Swap Compression Continues to Grow

Shanny Basar

CME Group has scheduled its first multilateral compression cycle for sterling interest rate swaps with TriReduce, who has this month also included the first client-cleared trades in a compression cycle.

Compression is a process in which clients can “tear-up” offseting trades in their portfolios to reduce the notional outstanding and number of line items in their portfolio while maintaining the same risk exposure. Use of compression services has increased following the introduction of stricter capital requirements, such as the Basel III leverage ratio, which has led to banks reducing their balance sheets and capital efficiency becoming increasingly important.

Jack Callahan, CME Group’s executive director of OTC products, told Markets Media that this month the US exchange completed its second euro interest rate swap compression cycle with TriReduce. The multilateral compression service is run by TriOptima, the post trade infrastructure provider for over-the-counter derivatives, in collaboration with clearinghouses and CLS, the bank-owned physical settlement system for foreign exchange.

“In total we have done nine multilateral compression cycles – six in US dollars, two in euros and one in Mexican pesos,” added Callahan. “We have two additional TriOptima compression cycles scheduled this year, including our first in sterling.”

CME Group said the TriOptima multilateral compression runs had reduced notional outstanding by more than $10 trillion in aggregate, including €376bn from the euro run this month.

The capital efficiencies from compression have become more important in the European Union as regulatory requirements to clear interest rate swaps have launched and the exchange of margins for bilateral transactions is likely to come into force in the region next year. Mandatory clearing of interest rate swaps for the largest banks, who are also clearing members, began in June this year with the next category of firms following on 21 December and the smallest firms next year.

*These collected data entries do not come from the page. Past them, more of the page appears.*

(** Removing a stored blob succeeds and nothing is reachable under its
    hash afterwards. *)
Lemma Remove_stored (f : local.Filestore) (s : string) (fs : local.fsys)
    (hash p : string) (fl : local.file) :
  local.prefixPath f hash = Ret (p, None) ->
  local.file_at fs p hash = Some fl ->
  exists fs',
    local.Remove f (local.no_faults s) fs hash = Ret (None, fs') /\
    local.file_at fs' p hash = None.
Proof.
  destruct fs as [t a]. intros Hp Hat. unfold local.Remove. rewrite Hp.
  unfold local.os_Remove_file. cbn [local.fault local.no_faults].
  unfold local.file_at in Hat. cbn [local.assets] in Hat.
  destruct (a !! p) as [d|] eqn:Hd; [|done].
  cbn -[lookup] in Hat. cbn -[lookup insert delete]. rewrite Hd. cbn -[lookup insert delete]. rewrite Hat. cbn -[lookup insert delete].
  unfold local.os_Open_dir. cbn -[lookup insert delete]. rewrite lookup_insert_eq.
  unfold local.Readdirnames1. cbn -[lookup insert delete map_to_list].
  destruct (map_to_list (delete hash d)) as [|[n0 f0] rest] eqn:Hlist.
  - cbn -[lookup insert delete]. unfold local.os_Remove_dir.
    cbn -[lookup insert delete]. rewrite ?lookup_insert_eq.
    apply map_to_list_empty_iff in Hlist. rewrite Hlist.
    rewrite bool_decide_eq_true_2 by done.
    eexists. split; [done|]. unfold local.file_at. cbn -[lookup insert delete].
    by rewrite lookup_delete_eq.
  - eexists. split; [done|]. unfold local.file_at. cbn -[lookup insert delete].
    rewrite lookup_insert_eq. cbn -[lookup insert delete]. by rewrite lookup_delete_eq.
Qed.

(** ** The local backend: Iterate *)

Lemma map_fmap {A B : Type} (g : A -> B) (l : list A) : map g l = g <$> l.
Proof. induction l as [|x l IH]; simpl; [done|by rewrite IH]. Qed.

Lemma elem_of_concat_map {A B : Type} (g : A -> list B) (l : list A) (b : B) :
  b ∈ concat (map g l) <-> exists x, x ∈ l /\ b ∈ g x.
Proof.
  induction l as [|a l IH]; simpl.
  - split; [by intros ?%elem_of_nil | by intros (? & ?%elem_of_nil & _)].
  - rewrite elem_of_app, IH. split.
    + intros [Hb|(x & Hx & Hb)]; [exists a | exists x]; split; try done;
        [by left | by right].
    + intros (x & [->|Hx]%elem_of_cons & Hb); [by left | right; by exists x].
Qed.

Lemma NoDup_concat_map {A B : Type} (g : A -> list B) (l : list A) :
  NoDup l ->
  (forall x, x ∈ l -> NoDup (g x)) ->
  (forall x y b, x ∈ l -> y ∈ l -> b ∈ g x -> b ∈ g y -> x = y) ->
  NoDup (concat (map g l)).
Proof.
  induction 1 as [|a l Ha Hl IH]; intros Hg Hinj; simpl; [constructor|].
  apply NoDup_app. split_and!.
  - apply Hg. by left.
  - intros b Hb (y & Hy & Hby)%elem_of_concat_map.
    assert (a = y) as -> by (eapply Hinj; [by left | by right | done | done]).
    done.
  - apply IH.
    + intros x Hx. apply Hg. by right.
    + intros x y b Hx Hy. apply Hinj; by right.
Qed.

Lemma elem_of_sorted_entries {A : Type} (m : gmap string A) (k : string) (v : A) :
  (k, v) ∈ local.sorted_entries m <-> m !! k = Some v.
Proof.
  unfold local.sorted_entries. rewrite merge_sort_Permutation.
  apply elem_of_map_to_list.
Qed.

Lemma NoDup_sorted_entries {A : Type} (m : gmap string A) :
  NoDup (local.sorted_entries m).
Proof.
  unfold local.sorted_entries. rewrite merge_sort_Permutation.
  apply NoDup_map_to_list.
Qed.

Lemma NoDup_sorted_names {A : Type} (m : gmap string A) :
  NoDup (map fst (local.sorted_entries m)).
Proof.
  unfold local.sorted_entries. rewrite map_fmap, merge_sort_Permutation.
  apply NoDup_fst_map_to_list.
Qed.

Lemma elem_of_sorted_names {A : Type} (m : gmap string A) (k : string) :
  k ∈ map fst (local.sorted_entries m) <-> is_Some (m !! k).
Proof.
  rewrite map_fmap, list_elem_of_fmap. split.
  - intros ([k' v] & -> & Hin). apply elem_of_sorted_entries in Hin. by exists v.
  - intros [v Hv]. exists (k, v). split; [done|]. by apply elem_of_sorted_entries.
Qed.

Lemma elem_of_walk_names (fs : local.fsys) (h : string) :
  h ∈ local.walk_names fs <->
  exists dir d, local.assets fs !! dir = Some d /\ is_Some (d !! h) /\
                local.hidden h = false.
Proof.
  unfold local.walk_names. rewrite elem_of_concat_map. split.
  - intros ([dir d] & Hd%elem_of_sorted_entries & Hh). unfold local.visible in Hh.
    simpl in Hh. apply list_elem_of_filter in Hh as [Hhid Hh%elem_of_sorted_names].
    by exists dir, d.
  - intros (dir & d & Hd & Hh & Hhid). exists (dir, d). split.
    + by apply elem_of_sorted_entries.
    + unfold local.visible. simpl. apply list_elem_of_filter.
      split; [done|]. by apply elem_of_sorted_names.
Qed.

(** In a sharded tree the walk meets every stored hash exactly once. *)
Lemma walk_names_stored (f : local.Filestore) (fs : local.fsys) :
  local.sharded f fs ->
  NoDup (local.walk_names fs) /\
  forall h, h ∈ local.walk_names fs <-> is_Some (local.stored f fs h).
Proof.
  intros Hsh. split.
  - unfold local.walk_names. apply NoDup_concat_map.
    + apply NoDup_sorted_entries.
    + intros [dir d] _. unfold local.visible. simpl.
      apply NoDup_filter, NoDup_sorted_names.
    + intros [dir1 d1] [dir2 d2] h Hd1%elem_of_sorted_entries Hd2%elem_of_sorted_entries.
      unfold local.visible. simpl.
      intros [_ [fl1 H1]%elem_of_sorted_names]%list_elem_of_filter
                    [_ [fl2 H2]%elem_of_sorted_names]%list_elem_of_filter.
      destruct (Hsh _ _ _ _ Hd1 H1) as [Hp1 _].
      destruct (Hsh _ _ _ _ Hd2 H2) as [Hp2 _].
      rewrite Hp1 in Hp2. injection Hp2 as <-. rewrite Hd1 in Hd2. by injection Hd2 as <-.
  - intros h. rewrite elem_of_walk_names. unfold local.stored, local.file_at. split.
    + intros (dir & d & Hd & [fl Hfl] & _).
      destruct (Hsh _ _ _ _ Hd Hfl) as [-> _]. rewrite Hd. simpl. by rewrite Hfl.
    + destruct (local.prefixPath f h) as [[dir [err|]]|m]; try by intros [? ?].
      destruct (local.assets fs !! dir) as [d|] eqn:Hd; simpl; [|by intros [? ?]].
      intros [fl Hfl]. exists dir, d. split_and!; [done|by exists fl|].
      by destruct (Hsh _ _ _ _ Hd Hfl).
Qed.

Section LocalIterate.
Context {S : Type}.
Variable K : Z.
Variable cb : S -> list string -> S * option error.

Lemma walk_files_range (entries : list (string * local.file)) (path : string)
    (hashes : list string) (s : S) :
  local.walk_files (local.walkFn K cb) (hashes, s) path entries =
  let '(hashes', s', r) := range_loop K cb (local.visible entries) hashes s in
  ((hashes', s'), r).
Proof.
  revert hashes s. induction entries as [|[n fl] entries IH]; intros hashes s; [done|].
  unfold local.visible. simpl. destruct (local.hidden n) eqn:Hn.
  - rewrite filter_cons_False by (by rewrite Hn). apply IH.
  - rewrite filter_cons_True by done. simpl.
    destruct (Z.of_nat (length (hashes ++ [n])) =? K)%Z; [|apply IH].
    destruct (cb s (hashes ++ [n])) as [s' [err|]]; [done|apply IH].
Qed.

(** The callback never returns one of the walk's control values. *)
Hypothesis Hcb : forall s b err,
  (cb s b).2 = Some err ->
  local.err_eq err filepath_SkipDir = false /\
  local.err_eq err filepath_SkipAll = false.

Lemma walk_dirs_range (dirs : list (string * gmap string local.file)) (root : string)
    (hashes : list string) (s : S) :
  local.walk_dirs (local.walkFn K cb) (hashes, s) root dirs =
  let '(hashes', s', r) :=
    range_loop K cb
      (concat (map (fun d => local.visible (local.sorted_entries d.2)) dirs)) hashes s in
  ((hashes', s'), r).
Proof.
  revert hashes s. induction dirs as [|[name d] dirs IH]; intros hashes s; [done|].
  simpl. unfold local.walk_dir. simpl. rewrite walk_files_range, range_loop_app.
  destruct (range_loop K cb (local.visible (local.sorted_entries d)) hashes s)
    as [[hashes' s'] [err|]] eqn:Hrun; [|apply IH].
  apply range_loop_error_from_callback in Hrun as (s0 & b & Herr).
  by destruct (Hcb _ _ _ Herr) as [-> _].
Qed.

(** With such a callback and a readable root, the local [Iterate] is the
    batching loop over the hashes of the walk. *)
Lemma local_Iterate_eq (f : local.Filestore) (e : local.env) (fs : local.fsys) (s : S) :
  local.fault e local.SysReaddirnames = None ->
  local.Iterate f e fs K cb s = iterate_over K cb (local.walk_names fs) s.
Proof.
  intros He. unfold local.Iterate, local.filepath_Walk. rewrite He. simpl.
  rewrite walk_dirs_range. unfold iterate_over, local.walk_names.
  destruct (range_loop K cb _ [] s) as [[hashes' s'] [err|]] eqn:Hrun; [|done].
  apply range_loop_error_from_callback in Hrun as (s0 & b & Herr).
  by destruct (Hcb _ _ _ Herr) as [-> ->].
Qed.
End LocalIterate.

(** The listing loop of package s3 is the batching loop when the listing
    carries no error. *)
Lemma s3_range_objInfos_eq {S : Type} (K : Z) (cb : S -> list string -> S * option error)
    (objInfos : list s3.ObjectInfo) (hashes : list string) (s : S) :
  Forall (fun o => s3.Err o = None) objInfos ->
  s3.range_objInfos K cb objInfos hashes s =
  range_loop K cb (map s3.Key objInfos) hashes s.
Proof.
  intros Hall. revert hashes s. induction Hall as [|o objInfos Ho _ IH]; intros hashes s;
    [done|].
  simpl. rewrite Ho.
  destruct (Z.of_nat (length (hashes ++ [s3.Key o])) =? K)%Z; [|apply IH].
  destruct (cb s (hashes ++ [s3.Key o])) as [s' [err|]]; [done|apply IH].
Qed.

(** * The storage protocol *)

(** ** Store *)

Lemma stored_empty (f : local.Filestore) (h : string) :
  local.stored f local.empty_fs h = None.
Proof. unfold local.stored. by destruct (local.prefixPath f h) as [[? [?|]]|]. Qed.

Lemma stored_file_at (f : local.Filestore) (fs : local.fsys) (h p : string) :
  local.prefixPath f h = Ret (p, None) ->
  local.stored f fs h = local.file_at fs p h.
Proof. intros Hp. unfold local.stored. by rewrite Hp. Qed.

(** C1. For every byte sequence B, Store(B) succeeds and returns the
    lowercase hex SHA-256 digest of B, 64 characters long, and a Fetch of
    that hash then yields exactly B.  The in-memory store does so in every
    state.  The local store does so when no system call fails, the
    temporary name is free, the prefix size lies between 1 and 64, and
    whatever is already stored under the digest of B is B itself. *)
Theorem C1_store_then_fetch (B : list byte) (m : memory.Filestore)
    (f : local.Filestore) (fs : local.fsys) (s1 s2 : string)
    (HP : (1 <= local.PrefixSize f <= 64)%Z)
    (Hfresh : local.tmp fs !! ("image-upload-" +:+ s1) = None)
    (Hsame : forall fl, local.stored f fs (hashHex B) = Some fl -> local.f_data fl = B) :
  String.length (hashHex B) = 64%nat /\
  hex.all_lower_hex (hashHex B) = true /\
  (exists m' r',
     memory.Store m (bytes_Reader B) = (hashHex B, None, m', r') /\
     memory.Fetch m' (hashHex B) = (Some (bytes_Reader B), None)) /\
  (exists fs',
     local.Store f (local.no_faults s1) (bytes_Reader B) fs = Ret (hashHex B, None, fs') /\
     local.Fetch f (local.no_faults s2) fs' (hashHex B) = Ret (Some (bytes_Reader B), None)).
Proof.
  split_and!.
  - apply hashHex_length.
  - apply hashHex_lower_hex.
  - eexists _, _. split; [apply memory_Store_ok|].
    apply memory_Fetch_stored. cbn. apply lookup_insert_eq.
  - assert (local.prefixPath f (hashHex B) =
            Ret (substring 0 (Z.to_nat (local.PrefixSize f)) (hashHex B), None)) as Hp
      by (apply prefixPath_hashHex; lia).
    eexists. split; [apply Store_no_faults; [lia|done]|].
    rewrite (stored_file_at _ _ _ _ Hp) in Hsame.
    destruct (local.file_at fs _ (hashHex B)) as [fl|] eqn:Hat.
    + rewrite (Fetch_stored _ _ _ _ _ _ Hp Hat). by rewrite (Hsame fl).
    + rewrite (Fetch_stored _ _ _ _ _ (local.File B (local.TargetFileMode f)) Hp); [done|].
      unfold local.file_at. cbn -[lookup insert]. rewrite lookup_insert_eq.
      cbn -[lookup insert]. apply lookup_insert_eq.
Qed.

Callahan said: “We have been pleased by the level of European clearing at CME Group, and have seen a good amount of voluntary clearing coming from our European clients.  Over 80 global clients have cleared euro swaps at CME Group, representing a large and diverse customer base.”

 So far this year 86 participants have cleared euro swaps at CME Group, an average daily volume of €7.2bn, which has led to open interest of €2 trillion. CME said it had cleared €13.8 trillion of euro swaps since launching the offering.

In May Eurex Clearing, Deutsche Börse’s central clearer, also  completed its first TriReduce compression cycle for euro interest rate swaps. That month SwapClear, part of the London Stock Exchange’s clearing house LCH, said it had compressed more than $1 quadrillion of cleared notional since it started offering compression services in 2008.

This month SwapClear and TriOptima announced the inclusion of the first client-cleared trades in a compression cycle. Previously only direct members of SwapClear could compress trades using the multilateral TriReduce service.

Christopher Perkins, global head of OTC clearing at Citi, said in a statement: “Notional optimization and compression are paramount in today’s capital environment, and this capability will help contribute to a safer, more efficient marketplace.”

The client-cleared trades were part of an entire Canadian dollar interest rate swaps cycle with 18 participants who eliminated C$1.38 ($1.05) trillion in notional principal.

The inclusion of client-cleared trades widens the number of trades available for compression, increasing capital efficiencies. Client-cleared trades are from a clearing broker or futures commission merchant who clears on behalf of market participants who are not direct members of a central clearing counterparty. This allows buyside firms to benefit from compression while maintaining the same risk exposure.

John Naud, chief operating officer of global fixed income for Citadel, said in a statement: “We have long supported buyside access to these solutions and look forward to the benefits that this will bring to the market.”

In September the Bank for International Settlements published the latest BIS Triennial Central Bank Survey using derivatives data collected in April 2016 from 52 jurisdictions. The survey did not give a breakdown between cleared and uncleared volumes but Chris Barnes, at analytics and research firm Clarus Financial Technology, analysed the BIS data to calculate how much of the global derivative markets is currently being cleared.

In a post on the Clarus blog, Barnes said he directly compared the volumes reported by the BIS from April to average daily volumes  from Clarus data in that month, which includes all cleared interest rate swaps.

“The take-up of clearing for US dollar IRS is surprisingly low at just 41%,” Barnes added.”The take-up of clearing for Japanese yen IRS is remarkably high at 91%.”

Barnes continued that in the BIS survey the US dollar swap market is over two times than the euro market, but cleared US dollar  swaps are 1.5 times larger than euro swaps in the Clarus data.

“With clearing mandates in different jurisdictions either expanding or just about to come into force, we expect the global uptake of clearing to increase for interest rate swaps,” he said. “From a data perspective, that means more transparency of derivatives markets, with data available on a much more timely basis.”